Cllr. Clare Daly, Socialist Party and United Left Alliance candidate for Dublin North added: "The next step in the employer offensive will be an attack on the Registered Employment Agreements and Employment Regulation Orders which cover 300,000 private sector workers. Batt O'Keeffe in one of his last acts as Minister for Enterprise, Trade and Innovation ordered a 'review' of these.
"Already the REAs for building workers have been reduced by 7.5% and there is a loud lobby from the restaurant sector calling for pay reductions and the ending of Sunday and overtime premia.
"All these attacks taken together with the various social welfare reductions and tax hikes that have been loaded on working people and the unemployed will reinforce the deflationary spiral the indigenous economy has been locked in. It is a strategy that has failed since the crisis begin and the trade union movement has to step up to the mark to prevent further suffering for their members."
Cllr. Joan Collins People Before Profit and United Left Alliance candidate for Dublin South Central also commented: "The cut to the minimum wage is a scandalous attack on the low paid. On the same day that Brian Cowen and Fianna Fail finally left the Dáil with six figure pensions and golden handshake deals, paid for by taxpayers, the low-paid are once again being forced to bear the brunt of the attacks.

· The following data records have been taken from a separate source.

Lemma next_nil c rep r off res d :
  before c rep r off [] ->
  exists d' r', ReadPhysicalRecord r res d = Ret (kEof, res, d', r') /\
    at_ c rep r' (rest_of_block off) [].
Proof.
  intros Hb. pose proof (before_off _ _ _ _ _ Hb) as Ho. unfold rest_of_block.
  assert (forall n r1 k, at_ c rep r1 k [] -> 0 < k ->
    exists d' r', ReadPhysicalRecord_loop (S n) r1 res d = Ret (kEof, res, d', r') /\
      at_ c rep r' k []) as Hend.
  { intros n r1 k Hat Hk.
    destruct (loop_eof c rep n r1 k [] res d Hat) as (code & d' & -> & _ & Hc); [done|done|].
    rewrite Hc by done. do 2 eexists. split; [reflexivity|]. apply drop_buffer in Hat.
    rewrite zdrop_nil, zlen_nil in Hat. replace (k - Z.min k 0) with k in Hat by lia. done. }
  destruct (Z.eqb_spec off 0) as [->|Hne].
  - destruct (before_fill _ _ _ _ res d Hb) as (r1 & -> & Hat & _). by apply (Hend 1%nat).
  - apply before_at in Hb; [|done]. destruct (Z.eqb_spec off kBlockSize) as [->|Hne2]; simpl.
    + destruct (loop_fill c rep 2 r _ [] res d Hb) as (r' & Hr & Hat' & _); [lia|done|].
      unfold ReadPhysicalRecord. rewrite Hr. by apply (Hend 1%nat).
    + apply (Hend 2%nat); [done|lia].
Qed.

Lemma next_zeros c rep r off m rest res d :
  before c rep r off (zrep m x00 ++ rest) -> off <> 0 -> 7 <= m <= kBlockSize - off ->
  exists r', ReadPhysicalRecord r res d = Ret (kBadRecord, res, d, r') /\
    (m = kBlockSize - off -> before c rep r' 0 rest) /\
    (m < kBlockSize - off -> rest = [] -> exists off', off' <> 0 /\ before c rep r' off' []).
Proof.
  intros Hb Hne Hm. apply before_at in Hb; [|done].
  exists (set_buffer r []). split; [by eapply (loop_zeros c rep 2)|].
  pose proof (at_k _ _ _ _ _ Hb) as Hk.
  apply drop_buffer in Hb. rewrite zlen_app, zlen_zrep in Hb by lia. zlen_pos. split.
  - intros ->. rewrite Z.min_l, Z.sub_diag in Hb by lia.
    rewrite zdrop_app_ge, zlen_zrep, Z.sub_diag, zdrop_0 in Hb by (rewrite ?zlen_zrep; lia).
    split; [done|]. exists []. by split_and!.
  - intros Hlt ->. exists (off + m). split; [lia|]. apply before_at; [lia|].
    rewrite zlen_nil, Z.min_r in Hb by (change (zlen (@nil byte)) with 0; lia).
    rewrite zdrop_ge in Hb by (rewrite app_nil_r, zlen_zrep; lia).
    by replace (kBlockSize - (off + m)) with (kBlockSize - off - (m + 0)) by lia.
Qed.

(** *** Fragments *)

Definition after_fragment r (begin end_ : bool) (pay scratch record : list byte) (phy pro : Z)
  : step_result (F := F) :=
  match begin, end_ with
  | true, true => Done true pay [] (set_last r phy)
  | true, false => Again r pay true phy
  | false, true => Done true (scratch ++ pay) (scratch ++ pay) (set_last r pro)
  | false, false => Again r (scratch ++ pay) true pro
  end.

Lemma dispatch_fragment r recycle begin end_ pay d phy record scratch pro mode :
  dispatch r (RecordType_num (frag_type recycle begin end_)) pay d phy record scratch
    (negb begin) pro mode = after_fragment r begin end_ pay scratch record phy pro.
Proof. by destruct recycle, begin, end_. Qed.

Lemma dispatch_eof r code pay d phy record scratch in_frag pro mode :
  code = kEof \/ code = kBadHeader ->
  exists scratch' r', dispatch r code pay d phy record scratch in_frag pro mode =
    Done false record scratch' r' /\
    (mode <> kAbsoluteConsistency \/ (code = kEof /\ in_frag = false) -> r' = r).
Proof.
  intros [-> | ->]; unfold dispatch, on_eof; simpl; destruct in_frag; do 2 eexists; (split; [reflexivity|]);
    try done; (intros [Hm|[? ?]]; [by rewrite ?(bool_decide_false _ Hm)|done]).
Qed.

Lemma dispatch_bad r pay d phy record scratch pro mode :
  dispatch r kBadRecord pay d phy record scratch false pro mode = Again r scratch false pro.
Proof. done. Qed.

Lemma before_set_last c rep r off bytes x :
  0 <= x -> before c rep r off bytes -> before c rep (set_last r x) off bytes.
Proof.
  intros Hx (Ho & pad & H7 & Hp & Hat). split; [done|]. exists pad. split_and!; auto.
  by destruct Hat; split.
Qed.

Lemma ReadRecord_step n r r' fragment record scratch in_frag pro mode type frag d :
  ReadPhysicalRecord r fragment 0 = Ret (type, frag, d, r') ->
  ReadRecord_loop (S n) r fragment record scratch in_frag pro mode =
    match dispatch r' type frag d (u64 (end_of_buffer_offset_ r - size (buffer_ r)))
            record scratch in_frag pro mode with
    | Done found record scratch r => Ret (found, record, scratch, r)
    | Again r scratch in_frag pro => ReadRecord_loop n r frag record scratch in_frag pro mode
    end.
Proof. intros Hr. cbn [ReadRecord_loop]. cbv zeta. by rewrite Hr. Qed.

(** Reading the fragments of a record gives the record. *)
Lemma read_Frags c rep begin off pay out off' :
  Frags c begin off pay out off' ->
  forall r rest fuel fragment record scratch pro mode,
  before c rep r off (out ++ rest) -> (begin = false -> off = 0 \/ off = kBlockSize) ->
  0 <= pro -> zlen out < Z.of_nat fuel ->
  exists scratch' r',
    ReadRecord_loop fuel r fragment record scratch (negb begin) pro mode =
      Ret (true, (if begin then pay else scratch ++ pay), scratch', r') /\
    before c rep r' off' rest.
Proof.
  induction 1 as [begin off pay out off' Hp Hf IH|begin off pay Hfit
    |begin off avail pay out off' Ha Hav Hf IH];
    intros r rest fuel fragment record scratch pro mode Hb Hbo Hpro Hfuel;
    pose proof (before_off _ _ _ _ _ Hb) as Ho; pose proof (header_size_bounds c) as Hh.
  - assert (off <> 0) as Hne by (unfold kBlockSize in *; lia). rewrite <- app_assoc in Hb.
    rewrite zlen_app, zlen_zrep in Hfuel by lia.
    destruct (Z.lt_ge_cases (kBlockSize - off) 7) as [H7|H7].
    + apply before_at in Hb; [|done]. apply IH; [|auto|done|lia].
      split; [done|]. exists (zrep (kBlockSize - off) x00). rewrite zlen_zrep by lia. by split_and!.
    + destruct begin; [|destruct (Hbo eq_refl); lia].
      destruct (next_zeros _ _ _ _ _ _ fragment 0 Hb Hne ltac:(lia)) as (r1 & Hr & Hb1 & _).
      destruct fuel as [|fuel]; [zlen_pos; lia|].
      rewrite (ReadRecord_step _ _ _ _ _ _ _ _ _ _ _ _ Hr), dispatch_bad.
      apply (IH r1); [by apply Hb1|done|done|zlen_pos; lia].
  - destruct fuel as [|fuel]; [zlen_pos; lia|].
    destruct (next_phys c rep r off _ pay rest fragment 0 Hb) as (r1 & Hr & Hb1);
      [apply frag_type_recyclable|by destruct (recyclable c), begin|lia|].
    rewrite (ReadRecord_step _ _ _ _ _ _ _ _ _ _ _ _ Hr), dispatch_fragment.
    destruct begin; simpl; do 2 eexists; (split; [reflexivity|]); apply before_set_last; auto.
    apply u64_range.
  - rewrite <- app_assoc in Hb. rewrite zlen_app in Hfuel.
    pose proof (phys_nonempty c (frag_type (recyclable c) begin false) (ztake avail pay)).
    assert (zlen (ztake avail pay) = avail) as Hl by (rewrite zlen_ztake; lia).
    destruct fuel as [|fuel]; [zlen_pos; lia|].
    destruct (next_phys c rep r off _ (ztake avail pay) (out ++ rest) fragment 0 Hb) as (r1 & Hr & Hb1);
      [apply frag_type_recyclable|by destruct (recyclable c), begin|lia|].
    rewrite Hl in Hb1. replace (off + header_size c + avail) with kBlockSize in Hb1 by lia.
    rewrite (ReadRecord_step _ _ _ _ _ _ _ _ _ _ _ _ Hr), dispatch_fragment.
    destruct begin; simpl.
    + destruct (IH r1 rest fuel (ztake avail pay) record (ztake avail pay)
        (u64 (end_of_buffer_offset_ r - size (buffer_ r))) mode Hb1) as (sc & r' & Hl' & Hb');
        [auto|apply u64_range|lia|].
      simpl in Hl'. rewrite Hl', ztake_zdrop. by do 2 eexists.
    + destruct (IH r1 rest fuel (ztake avail pay) record (scratch ++ ztake avail pay)
        pro mode Hb1) as (sc & r' & Hl' & Hb'); [auto|done|lia|].
      simpl in Hl'. rewrite Hl', <- app_assoc, ztake_zdrop. by do 2 eexists.
Qed.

"The attack on the minimum wage is about continuing a wider strategy of protecting those at the top of society who created this crisis while making working people bear the brunt. Social Justice Ireland's report, launched this week, shows that while poverty in Ireland is high, government policies over the past two decades have systematically moved resources towards the top ten per cent dramatically widening the gap between rich and poor so that today the overall share of the top 10 percent is nearly 11 times the share of the bottom 10 percent.”